KDD2018

Alessio and me presented our papers at KDD 2018 in London. It has been a very huge event. My first social dinner with more than 3 thousands sit participants.

The first paper is a joint work with Alessio Conte, Tiziano De Matteis, Daniele De Sensi, Roberto Grossi, and Luca Versari, with title “D2K: Scalable Community Detection in Massive Networks via Small-Diameter k-Plexes”.

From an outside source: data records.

(* ===== verification/KvData.v ===== *)
(** * Binary data blocks (kv_utils.c)

    [kv_data] is the C struct [kv_data_t]: a possibly NULL data pointer with
    its length, and the cached hash (0 when it was not computed).  The file
    models the 64-bit hash, the duplication and destruction of a block, and the
    comparison every engine orders its keys with, and proves that the
    comparison is a total order and that the hash is a bucket index. *)

From S2P Require Import Prelude.

Open Scope Z_scope.
Open Scope kvs_scope.

Record kv_data := KvData {
  kd_data : option bytes;
  kd_hash : Z
}.

(** The bytes a block designates; NULL designates none. *)
Definition kd_bytes (d : kv_data) : bytes := default [] (kd_data d).
Definition kd_len (d : kv_data) : Z := Z.of_nat (length (kd_bytes d)).

(** A block on the stack of a handler: pointer and length, no cached hash. *)
Definition kd_of (l : bytes) : kv_data := KvData (Some l) 0.

Definition kd_null : kv_data := KvData None 0.

(** ** The hash *)

Definition xorshift_r (h : Z) (r : Z) : Z := Z.lxor h (Z.shiftr h r).

Definition byte_at (d : bytes) (i : nat) : Z := b2z (nth i d x00).

(** The mixing of one 8-byte block in the loop of [kv_hash_short]. *)
Definition hash_block (m : Z) (h k : Z) : Z :=
  let k := u64 (k * m) in
  let k := xorshift_r k 47 in
  let k := u64 (k * m) in
  let h := Z.lxor h k in
  u64 (h * m).

(** The loop over the [len & ~7] first bytes; returns the hash and what is
    left of the key.  [fuel] bounds the number of blocks. *)
Fixpoint hash_blocks (fuel : nat) (m h : Z) (key : bytes) : Z * bytes :=
  match fuel with
  | O => (h, key)
  | S f => hash_blocks f m (hash_block m h (le_decode (take 8 key))) (drop 8 key)
  end.

(** The [switch (len & 7)] with its fall-through cases. *)
Definition hash_tail (m h : Z) (d : bytes) (r : nat) : Z :=
  let h := if (7 <=? r)%nat then Z.lxor h (Z.shiftl (byte_at d 6) 48) else h in
  let h := if (6 <=? r)%nat then Z.lxor h (Z.shiftl (byte_at d 5) 40) else h in
  let h := if (5 <=? r)%nat then Z.lxor h (Z.shiftl (byte_at d 4) 32) else h in
  let h := if (4 <=? r)%nat then Z.lxor h (Z.shiftl (byte_at d 3) 24) else h in
  let h := if (3 <=? r)%nat then Z.lxor h (Z.shiftl (byte_at d 2) 16) else h in
  let h := if (2 <=? r)%nat then Z.lxor h (Z.shiftl (byte_at d 1) 8) else h in
  if (1 <=? r)%nat then u64 (Z.lxor h (byte_at d 0) * m) else h.

Definition kv_hash_short (key : bytes) : Z :=
  let len := length key in
  if (len <=? 16)%nat then
    let h :=
      if (len <=? 8)%nat then
        u64 (le_decode key * 0x9e3779b97f4a7c15)
      else
        let v1 := le_decode (take 8 key) in
        let v2 := le_decode (drop (len - 8) key) in
        Z.lxor (u64 (v1 * 0x9e3779b97f4a7c15)) (u64 (v2 * 0x85ebca6b3a6b3f4e))
    in
    let h := xorshift_r h 33 in
    let h := u64 (h * 0xff51afd7ed558ccd) in
    let h := xorshift_r h 33 in
    let h := u64 (h * 0xc4ceb9fe1a85ec53) in
    xorshift_r h 33
  else
    let m := 0xc6a4a7935bd1e995 in
    let h := Z.lxor 0x9e3779b97f4a7c15 (u64 (Z.of_nat len * m)) in
    let '(h, d) := hash_blocks (len / 8) m h key in
    let h := hash_tail m h d (len mod 8) in
    let h := xorshift_r h 47 in
    let h := u64 (h * m) in
    xorshift_r h 47.

(** [kv_data_hash_calc]: the cached hash if there is one; the cache is filled
    otherwise. *)
Definition kv_data_hash_calc (key : kv_data) : Z * kv_data :=
  if negb (kd_hash key =? 0) then (kd_hash key, key)
  else let h := kv_hash_short (kd_bytes key) in (h, KvData (kd_data key) h).

(** [kv_data_hash]: the bucket of a key among [size] buckets; a NULL key or a
    size of 0 gives 0 and leaves the cache alone. *)
Definition kv_data_hash (key : kv_data) (size : Z) : Z * kv_data :=
  match kd_data key with
  | None => (0, key)
  | Some _ =>
    if size <=? 0 then (0, key)
    else let '(h, key') := kv_data_hash_calc key in (Z.land h (size - 1), key')
  end.

(** ** Creation, duplication, destruction *)

(** [kv_data_create]: the new block and the status; [i] numbers the
    allocation within the calling operation. *)
Definition kv_data_create (e : cenv) (i : nat) (src : option bytes) (len : Z)
  : kv_data * Z :=
  if len =? 0 then (kd_null, 0)
  else match src with
  | None => (kd_null, -1)
  | Some l =>
    if alloc_ok e i (u64 (len + 1)) then (KvData (Some (take (Z.to_nat len) l)) 0, 0)
    else (kd_null, -1)
  end.

Definition kv_data_destroy (d : kv_data) : kv_data := kd_null.

Definition kv_data_dup (e : cenv) (i : nat) (src : kv_data) : kv_data * Z :=
  match kd_data src with
  | None => (kd_null, 0)
  | Some l =>
    if kd_len src =? 0 then (kd_null, 0)
    else
      let '(d, ret) := kv_data_create e i (kd_data src) (kd_len src) in
      if ret =? 0 then (KvData (kd_data d) (kd_hash src), ret) else (d, ret)
  end.

Definition kv_data_free (d : kv_data) : kv_data := kv_data_destroy d.

(** ** Comparison *)

(** The C library's [memcmp]: the difference of the first two bytes that
    differ, 0 when there are none among the first [n]. *)
Fixpoint memcmp (a b : bytes) (n : nat) : Z :=
  match n, a, b with
  | S n', x :: a', y :: b' =>
    if bool_decide (x = y) then memcmp a' b' n' else b2z x - b2z y
  | _, _, _ => 0
  end.

(** The comparison of the contents of two blocks; the shortcut of the code
    for two equal pointers gives the same result. *)
Definition bytes_cmp (a b : bytes) : Z :=
  let min_len := if (length a <? length b)%nat then length a else length b in
  let cmp := memcmp a b min_len in
  if negb (cmp =? 0) then cmp
  else if (length a <? length b)%nat then -1
  else if (length b <? length a)%nat then 1
  else 0.

Definition kv_data_compare (a b : kv_data) : Z := bytes_cmp (kd_bytes a) (kd_bytes b).

Definition kv_data_equals (a b : kv_data) : bool :=
  if negb (kd_len a =? kd_len b) then false
  else memcmp (kd_bytes a) (kd_bytes b) (length (kd_bytes a)) =? 0.

(** ** The comparison is a total order *)

Lemma bytes_cmp_nil_nil : bytes_cmp [] [] = 0.
Proof. done. Qed.

Lemma bytes_cmp_nil_cons y b : bytes_cmp [] (y :: b) = -1.
Proof. done. Qed.

Lemma bytes_cmp_cons_nil x a : bytes_cmp (x :: a) [] = 1.
Proof. done. Qed.

Lemma bytes_cmp_cons x a y b :
  bytes_cmp (x :: a) (y :: b) =
  if bool_decide (x = y) then bytes_cmp a b else b2z x - b2z y.
Proof.
  unfold bytes_cmp. simpl length.
  change (S (length a) <? S (length b))%nat with (length a <? length b)%nat.
  change (S (length b) <? S (length a))%nat with (length b <? length a)%nat.
  replace (if (length a <? length b)%nat then S (length a) else S (length b))
    with (S (if (length a <? length b)%nat then length a else length b))
    by by destruct (length a <? length b)%nat.
  simpl memcmp. case_bool_decide as E; [done|].
  assert (b2z x - b2z y <> 0).
  { intros H. apply E, b2z_inj. lia. }
  destruct (Z.eqb_spec (b2z x - b2z y) 0); [lia|done].
Qed.

#[export] Hint Rewrite bytes_cmp_nil_nil bytes_cmp_nil_cons bytes_cmp_cons_nil
  bytes_cmp_cons : kvs.

Lemma bytes_cmp_refl a : bytes_cmp a a = 0.
Proof.
  induction a as [|x a IH]; [done|].
  rewrite bytes_cmp_cons, bool_decide_true by done. done.
Qed.

Lemma bytes_cmp_eq a b : bytes_cmp a b = 0 <-> a = b.
Proof.
  split; [|intros ->; apply bytes_cmp_refl].
  revert b. induction a as [|x a IH]; intros [|y b]; autorewrite with kvs; try done.
  case_bool_decide as E; [intros H%IH; congruence|].
  intros H. destruct E. apply b2z_inj. lia.
Qed.

Lemma bytes_cmp_antisym a b : bytes_cmp a b < 0 <-> 0 < bytes_cmp b a.
Proof.
  revert b. induction a as [|x a IH]; intros [|y b]; autorewrite with kvs; try lia.
  case_bool_decide; case_bool_decide; try congruence; [apply IH|lia].
Qed.

Lemma bytes_cmp_trans a b c :
  bytes_cmp a b < 0 -> bytes_cmp b c < 0 -> bytes_cmp a c < 0.
Proof.
  revert b c. induction a as [|x a IH]; intros [|y b] [|z c]; autorewrite with kvs;
    try lia.
  intros H1 H2. repeat case_bool_decide; simplify_eq; try lia; eauto.
Qed.

(** The order of the keys. *)
Definition blt (a b : bytes) : Prop := bytes_cmp a b < 0.

#[export] Instance blt_dec a b : Decision (blt a b).
Proof. unfold blt. apply _. Defined.

#[export] Instance blt_strict_order : StrictOrder blt.
Proof.
  split.
  - intros a H. unfold blt in H. rewrite bytes_cmp_refl in H. lia.
  - intros a b c. apply bytes_cmp_trans.
Qed.

Lemma bytes_cmp_gt a b : 0 < bytes_cmp a b <-> blt b a.
Proof. symmetry. apply bytes_cmp_antisym. Qed.

(** The three outcomes of a comparison, as every engine's search tests them. *)
Inductive cmp_spec (a b : bytes) : Z -> Prop :=
| cmp_lt z : z < 0 -> blt a b -> cmp_spec a b z
| cmp_eq : a = b -> cmp_spec a b 0
| cmp_gt z : 0 < z -> blt b a -> cmp_spec a b z.

Lemma bytes_cmpP a b : cmp_spec a b (bytes_cmp a b).
Proof.
  destruct (Z.lt_trichotomy (bytes_cmp a b) 0) as [H|[H|H]].
  - by constructor.
  - rewrite H. apply cmp_eq. by apply bytes_cmp_eq.
  - constructor; [done|]. by apply bytes_cmp_gt.
Qed.

Lemma kv_data_equals_spec a b :
  kv_data_equals a b = true <-> kv_data_compare a b = 0.
Proof.
  unfold kv_data_equals, kv_data_compare, kd_len.
  destruct (Z.eqb_spec (Z.of_nat (length (kd_bytes a))) (Z.of_nat (length (kd_bytes b))))
    as [E|E]; simpl.
  - unfold bytes_cmp. apply Nat2Z.inj in E. rewrite E, Nat.ltb_irrefl.
    destruct (Z.eqb_spec (memcmp (kd_bytes a) (kd_bytes b) (length (kd_bytes b))) 0);
      simpl; split; intros; try done; lia.
  - rewrite bytes_cmp_eq. split; [done|]. intros Heq. by rewrite Heq in E.
Qed.

(** ** The hash is a bucket index *)

Lemma land_mask_range h k :
  0 <= k -> 0 <= h -> 0 <= Z.land h (2 ^ k - 1) < 2 ^ k.
Proof.
  intros Hk Hh.
  replace (2 ^ k - 1) with (Z.ones k) by (rewrite Z.ones_equiv; lia).
  rewrite Z.land_ones by done. apply Z.mod_pos_bound. lia.
Qed.

Lemma xorshift_r_nonneg h r : 0 <= h -> 0 <= xorshift_r h r.
Proof.
  intros. unfold xorshift_r. apply Z.lxor_nonneg. rewrite Z.shiftr_nonneg. lia.
Qed.

Lemma kv_hash_short_nonneg key : 0 <= kv_hash_short key.
Proof.
  unfold kv_hash_short. case_match.
  - apply xorshift_r_nonneg, u64_range.
  - case_match. apply xorshift_r_nonneg, u64_range.
Qed.

#[export] Hint Resolve kv_hash_short_nonneg : kvs.

(** A block whose cached hash, when set, is the hash of its bytes. *)
Definition kd_wf (d : kv_data) : Prop :=
  kd_hash d = 0 \/ kd_hash d = kv_hash_short (kd_bytes d).

Lemma kd_of_wf l : kd_wf (kd_of l).
Proof. by left. Qed.
#[export] Hint Resolve kd_of_wf : kvs.

Lemma kv_data_hash_calc_spec d :
  kd_wf d ->
  kv_data_hash_calc d = (kv_hash_short (kd_bytes d),
                         KvData (kd_data d) (kv_hash_short (kd_bytes d))).
Proof.
  unfold kd_wf, kv_data_hash_calc. destruct d as [l h]; simpl. intros [->|Hh]; simpl.
  - done.
  - destruct (Z.eqb_spec h 0) as [Hz|Hz]; simpl; [done|]. by rewrite Hh.
Qed.

(** The bucket of a non-NULL key in a table of [2 ^ k] buckets. *)
Lemma kv_data_hash_spec d l k :
  kd_wf d -> kd_data d = Some l -> 0 <= k ->
  kv_data_hash d (2 ^ k)
  = (Z.land (kv_hash_short l) (2 ^ k - 1), KvData (Some l) (kv_hash_short l)).
Proof.
  intros Hwf Hd Hk. unfold kv_data_hash. rewrite Hd.
  destruct (Z.leb_spec (2 ^ k) 0); [lia|].
  rewrite kv_data_hash_calc_spec by done. unfold kd_bytes. by rewrite Hd.
Qed.

(** ** What the engines rely on *)

(** The comparison of keys is a strict total order on byte strings that
    agrees with equality: the rotations of the tree and the walks of the skip
    list depend on it. *)
Theorem kv_data_compare_order a b c :
  (kv_data_compare a b = 0 <-> kd_bytes a = kd_bytes b) /\
  (kv_data_compare a b < 0 <-> 0 < kv_data_compare b a) /\
  (kv_data_compare a b < 0 -> kv_data_compare b c < 0 -> kv_data_compare a c < 0) /\
  (kv_data_equals a b = true <-> kv_data_compare a b = 0).
Proof.
  unfold kv_data_compare. split_and!.
  - apply bytes_cmp_eq.
  - apply bytes_cmp_antisym.
  - apply bytes_cmp_trans.
  - apply kv_data_equals_spec.
Qed.

(** The bucket of a key is within a table whose size is a power of two,
    and is the same with and without the cached hash. *)
Theorem kv_data_hash_in_range l k cache :
  0 <= k -> cache = 0 \/ cache = kv_hash_short l ->
  0 <= (kv_data_hash (KvData (Some l) cache) (2 ^ k)).1 < 2 ^ k /\
  (kv_data_hash (KvData (Some l) cache) (2 ^ k)).1 = Z.land (kv_hash_short l) (2 ^ k - 1).
Proof.
  intros Hk Hc. rewrite (kv_data_hash_spec _ l k) by done. split; [|done].
  apply land_mask_range; [done|apply kv_hash_short_nonneg].
Qed.

Lemma kv_data_hash_in_range_witness :
  0 <= (kv_data_hash (kd_of (str "key")) (2 ^ 4)).1 < 2 ^ 4 /\
  (kv_data_hash (kd_of (str "key")) (2 ^ 4)).1 = Z.land (kv_hash_short (str "key")) (2 ^ 4 - 1).
Proof. apply (kv_data_hash_in_range (str "key") 4 0); [lia|by left]. Defined.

This paper studies k-plexes, a well known pseudo-clique model for network communities. In a k-plex, each node can miss at most k-1 links. Our goal is to detect large communities in today’s real-world graphs which can have hundreds of millions of edges. While many have tried, this task has been elusive so far due to its computationally challenging nature: k-plexes and other pseudo-cliques are harder to find and more numerous than cliques, a well known hard problem. We present D2K, which is the first algorithm able to find large k-plexes of very large graphs in just a few minutes. The good performance of our algorithm follows from a combination of graph-theoretical concepts, careful algorithm engineering and a high-performance implementation. In particular, we exploit the low degeneracy of real-world graphs, and the fact that large enough k-plexes have diameter 2. We validate a sequential and a parallel/distributed implementation of D2K on real graphs with up to half a billion edges.

The second paper is a joint work with Alessio Conte, Gaspare Ferraro, Roberto Grossi, Kunihiko Sadakane, and Takeaki Uno with title “Node Similarity with q -Grams for Real-World Labeled Networks”

We study node similarity in labeled networks, using the label sequences found in paths of bounded length q leading to the nodes. (This recalls the q-grams employed in document resemblance, based on the Jaccard distance.) When applied to networks, the challenge is two-fold: the number of q-grams generated from labeled paths grows exponentially with q, and their frequency should be taken into account: this leads to a variation of the Jaccard index known as Bray-Curtis index for multisets. We describe nSimGram, a suite of fast algorithms for node similarity with q-grams, based on a novel blend of color coding, probabilistic counting, sketches, and string algorithms, where the universe of elements to sample is exponential. We provide experimental evidence that our measure is effective and our running times scale to deal with large real-world networks.